Though he at times could sometimes give acerbic replies at press conferences and press interviews, he was a believer in independence of the fourth estate and never missed his monthly press conference. It is a fact that in India today leaders who called a spade a spade and made an impact of profound consequence are not much remembered. Jayaprakash Narayan and Morarji Desai are two such examples. Nehru said of Morarji Desai in a letter to CD Deshmukh in April 1956, “There are very few people whom I respect so much for their rectitude, ability, efficiency and fairness as Morarji Desai.”

When asked to name the single most important achievement of the Janata Government taking over as it did from a dictatorial regime, Morarji said in an interview, “It was removing the sense of fear from the heart of the people. They were terrified by what they saw happening around them during the Emergency and they were too scared to come out openly. We changed all that. We brought the spirit of democracy back to the land.”

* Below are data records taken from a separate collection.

Lemma parseIPv4_String4 ip : length ip = 4%nat → parseIPv4 (String4 ip) = Some ip.
Proof.
  destruct ip as [|a [|b [|c [|d [|]]]]]; try done. intros _.
  change (String4 [a; b; c; d]) with
    (dec (byte_val a) +:+ "." +:+ dec (byte_val b) +:+ "." +:+ dec (byte_val c) +:+ "." +:+ dec (byte_val d)).
  pose proof (dec_not_empty b). pose proof (dec_not_empty c).
  pose proof (dec_not_empty d "") as Hd. rewrite string_app_nil in Hd.
  unfold parseIPv4. rewrite 3!v4_fields_dot by done.
  destruct (v4_fields_dec d "" [a; b; c]) as (n & _ & E). rewrite string_app_nil in E.
  etrans; [exact E|]. cbn. by rewrite byte_of_val.
Qed.

(** The kind of an address is told by what follows its first digits. *)
Lemma addr_kind_app w s : addr_kind w = Ascii.zero → addr_kind (w +:+ s) = addr_kind s.
Proof.
  induction w as [|c w IH]; [done|]. cbn. destruct (_ || _) eqn:E; [|done]. by intros ->.
Qed.

Lemma addr_kind_dec b s : addr_kind (dec (byte_val b) +:+ s) = addr_kind s.
Proof. apply addr_kind_app. destruct b; vm_compute; reflexivity. Qed.

Lemma ParseAddr_String4 ip : length ip = 4%nat → ParseAddr (String4 ip) = Some (A4 ip).
Proof.
  intros Hl. unfold ParseAddr. rewrite parseIPv4_String4 by done.
  destruct ip as [|a [|b [|c [|d [|]]]]]; try done.
  change (String4 [a; b; c; d]) with (dec (byte_val a) +:+ "." +:+ join "." (map (dec ∘ byte_val) [b; c; d])).
  by rewrite addr_kind_dec.
Qed.

(** ** IPv6 *)

(** Groups printed and read back. *)
Definition starts_hex (s : string) : bool :=
  match s with String c _ => bool_decide (is_Some (unhex c)) | EmptyString => false end.

Lemma hex_run_app w t n acc o a :
  hex_run n acc w = Some (o, a, EmptyString) → starts_hex t = false →
  hex_run n acc (w +:+ t) = Some (o, a, t).
Proof.
  intros H Ht. revert n acc H.
  induction w as [|c w IH]; intros n acc; cbn [hex_run String.append].
  - intros [= <- <-]. destruct t as [|c t]; [done|]. cbn in Ht |- *.
    apply bool_decide_eq_false in Ht. destruct (unhex c); [|done]. by destruct Ht.
  - destruct (unhex c); [|done]. destruct (3 <? n)%nat; [done|]. apply IH.
Qed.

Lemma hex_char_table :
  all_from (λ v, bool_decide (unhex (hex_char v) = Some v) && plain (String (hex_char v) "") &&
    bool_decide (addr_kind (String (hex_char v) "") = Ascii.zero)) 16 0 = true.
Proof. by vm_compute. Qed.

Lemma hex_char_spec v : 0 ≤ v < 16 →
  unhex (hex_char v) = Some v ∧ (∀ s, plain (String (hex_char v) s) = plain s) ∧
  ∀ s, addr_kind (String (hex_char v) s) = addr_kind s.
Proof.
  intros Hv.
  apply (all_from_spec _ 16 0 v hex_char_table) in Hv.
  rewrite !andb_true_iff in Hv. destruct Hv as [[H1%bool_decide_eq_true H2] H3%bool_decide_eq_true].
  split_and!; [done| |]; intros s.
  - change (String (hex_char v) s) with (String (hex_char v) "" +:+ s). by rewrite plain_app, H2.
  - change (String (hex_char v) s) with (String (hex_char v) "" +:+ s).
    generalize dependent (hex_char v). intros c _ _. cbn. destruct (_ || _) eqn:E; [|done].
    by intros ->.
Qed.

Lemma hex16_spec x : fits 16 x →
  starts_hex (hex16 x) = true ∧ plain (hex16 x) = true ∧ addr_kind (hex16 x) = Ascii.zero ∧
  ∃ o, o ≠ 0%nat ∧ hex_run 0 0 (hex16 x) = Some (o, x, EmptyString).
Proof.
  intros [Hx Hx']. change (2 ^ 16) with 65536 in Hx'. unfold hex16.
  assert (∀ k, 0 ≤ Z.land (x ≫ (4 * k)) 15 < 16) as Hn.
  { intros k. change 15 with (Z.ones 4). rewrite Z.land_ones by lia. by apply Z.mod_pos_bound. }
  assert (∀ k, 0 ≤ k → Z.land (x ≫ (4 * k)) 15 = (x `div` 16 ^ k) `mod` 16) as E.
  { intros k Hk. change 15 with (Z.ones 4). rewrite Z.land_ones, Z.shiftr_div_pow2, Z.pow_mul_r by lia. done. }
  assert (∀ k, _) as Hc by exact (λ k, hex_char_spec _ (Hn k)).
  destruct (Hc 0) as (U0 & P0 & K0), (Hc 1) as (U1 & P1 & K1), (Hc 2) as (U2 & P2 & K2), (Hc 3) as (U3 & P3 & K3).
  rewrite !E in U0, U1, U2, U3 by lia. rewrite !E in P0, P1, P2, P3 by lia.
  rewrite !E in K0, K1, K2, K3 by lia. rewrite !E by lia.
  change (16 ^ 0) with 1 in *. change (16 ^ 1) with 16 in *. change (16 ^ 2) with 256 in *.
  change (16 ^ 3) with 4096 in *.
  destruct (Z.leb_spec 4096 x), (Z.leb_spec 256 x), (Z.leb_spec 16 x); try lia;
    cbn [String.append starts_hex];
    (split_and!; [by rewrite ?U0, ?U1, ?U2, ?U3|by rewrite ?P3, ?P2, ?P1, ?P0|by rewrite ?K3, ?K2, ?K1, ?K0|]);
    eexists; (split; [|cbn [hex_run]; rewrite ?U3; cbn [hex_run Nat.ltb Nat.leb]; rewrite ?U2;
      cbn [hex_run Nat.ltb Nat.leb]; rewrite ?U1; cbn [hex_run Nat.ltb Nat.leb]; rewrite ?U0;
      cbn [hex_run Nat.ltb Nat.leb]; do 3 f_equal; Z.to_euclidean_division_equations; lia]); done.
Qed.

(** The text of a list of groups. *)
Definition text (l : list Z) : string := join ":" (map hex16 l).

Lemma text_cons x y l : text (x :: y :: l) = hex16 x +:+ ":" +:+ text (y :: l).
Proof. done. Qed.

Lemma text_starts x l t : fits 16 x → starts_hex (text (x :: l) +:+ t) = true.
Proof.
  intros Hx. destruct (hex16_spec x Hx) as (Hs & _). unfold text. cbn [map join].
  destruct (hex16 x) as [|c w]; [done|]. destruct l; exact Hs.
Qed.

(** One group of the loop: what the group is followed by decides. *)
Lemma v6_loop_group fuel x t ip e :
  fits 16 x → starts_hex t = false →
  v6_loop (S fuel) (hex16 x +:+ t) ip e =
  match t with
  | EmptyString => Some (ip ++ be_put 2 x, e, EmptyString)
  | String "." _ =>
      if bool_decide (e = None) && negb (length ip =? 12)%nat then None
      else if (16 <? length ip + 4)%nat then None
      else fields ← v4_fields (hex16 x +:+ t) 0 0 []; Some (ip ++ fields, e, EmptyString)
  | String ":" EmptyString => None
  | String ":" (String ":" s) =>
      if bool_decide (e = None) then
        let ip := ip ++ be_put 2 x in
        if bool_decide (s = EmptyString) then Some (ip, Some (length ip), s)
        else v6_loop fuel s ip (Some (length ip))
      else None
  | String ":" s => v6_loop fuel s (ip ++ be_put 2 x) e
  | _ => None
  end.
Proof.
  intros Hx Ht. destruct (hex16_spec x Hx) as (_ & _ & _ & o & Ho & Hr).
  cbn [v6_loop]. rewrite (hex_run_app _ t _ _ _ _ Hr Ht). cbn [mbind option_bind].
  by rewrite (proj2 (Nat.eqb_neq o 0) Ho).
Qed.

Definition group_bytes (l : list Z) : list byte := concat (map (be_put 2) l).

Lemma group_bytes_cons x l : group_bytes (x :: l) = be_put 2 x ++ group_bytes l.
Proof. done. Qed.

Lemma length_group_bytes l : length (group_bytes l) = (2 * length l)%nat.
Proof. induction l as [|x l IH]; [done|]. rewrite group_bytes_cons, length_app, IH, length_be_put. simpl. lia. Qed.

(** A colon followed by a group goes on with the group. *)
Lemma v6_loop_colon fuel x s ip e :
  fits 16 x → starts_hex s = true →
  v6_loop (S fuel) (hex16 x +:+ ":" +:+ s) ip e = v6_loop fuel s (ip ++ be_put 2 x) e.
Proof.
  intros Hx Hs. rewrite v6_loop_group by done. cbn.
  destruct s as [|c s]; [done|]. unfold starts_hex in Hs. apply bool_decide_eq_true in Hs.
  destruct (decide (c = ":"%char)) as [->|Hne]; [by destruct Hs|].
  destruct c as [[] [] [] [] [] [] [] []]; done.
Qed.

Lemma v6_loop_text fuel l ip e :
  Forall (fits 16) l → l ≠ [] → (length l ≤ fuel)%nat →
  v6_loop fuel (text l) ip e = Some (ip ++ group_bytes l, e, EmptyString).
Proof.
  intros Hl. revert fuel ip. induction Hl as [|x l Hx Hl IH]; intros fuel ip; [done|]. intros _ Hf.
  destruct fuel as [|fuel]; [simpl in Hf; lia|]. destruct l as [|y l].
  - change (text [x]) with (hex16 x). rewrite <- (string_app_nil (hex16 x)).
    rewrite v6_loop_group by done. by rewrite group_bytes_cons, app_nil_r.
  - rewrite text_cons, group_bytes_cons, app_assoc. rewrite v6_loop_colon; [apply IH; [done|simpl in *; lia]|done|].
    rewrite <- (string_app_nil (text (y :: l))). apply text_starts. by inversion Hl.
Qed.

Lemma v6_loop_ellipsis fuel l t ip :
  Forall (fits 16) l → l ≠ [] →
  let ip' := ip ++ group_bytes l in
  v6_loop (length l + fuel) (text l +:+ "::" +:+ t) ip None =
  if bool_decide (t = EmptyString) then Some (ip', Some (length ip'), t)
  else v6_loop fuel t ip' (Some (length ip')).
Proof.
  intros Hl. revert ip. induction Hl as [|x l Hx Hl IH]; intros ip; [done|]. intros _. cbn [length Nat.add].
  destruct l as [|y l].
  - change (text [x]) with (hex16 x). rewrite v6_loop_group by done.
    by rewrite group_bytes_cons, app_nil_r.
  - rewrite text_cons, !string_app_assoc, group_bytes_cons, app_assoc.
    rewrite v6_loop_colon; [by apply IH|done|]. apply text_starts. by inversion Hl.
Qed.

When he spoke of the ‘spirit of democracy’, he meant the term in the most intense sense. He meant an open and egalitarian society in which freedom of expression would be paramount. It is in the interest of India`s future that the principles of tall leaders like Morarji Desai be remembered and put into practice.

(Arvindar Singh is the biographer of former Prime Minister Morarji Desai. His book is entitled “Morarji Desai: A Profile in Courage”.)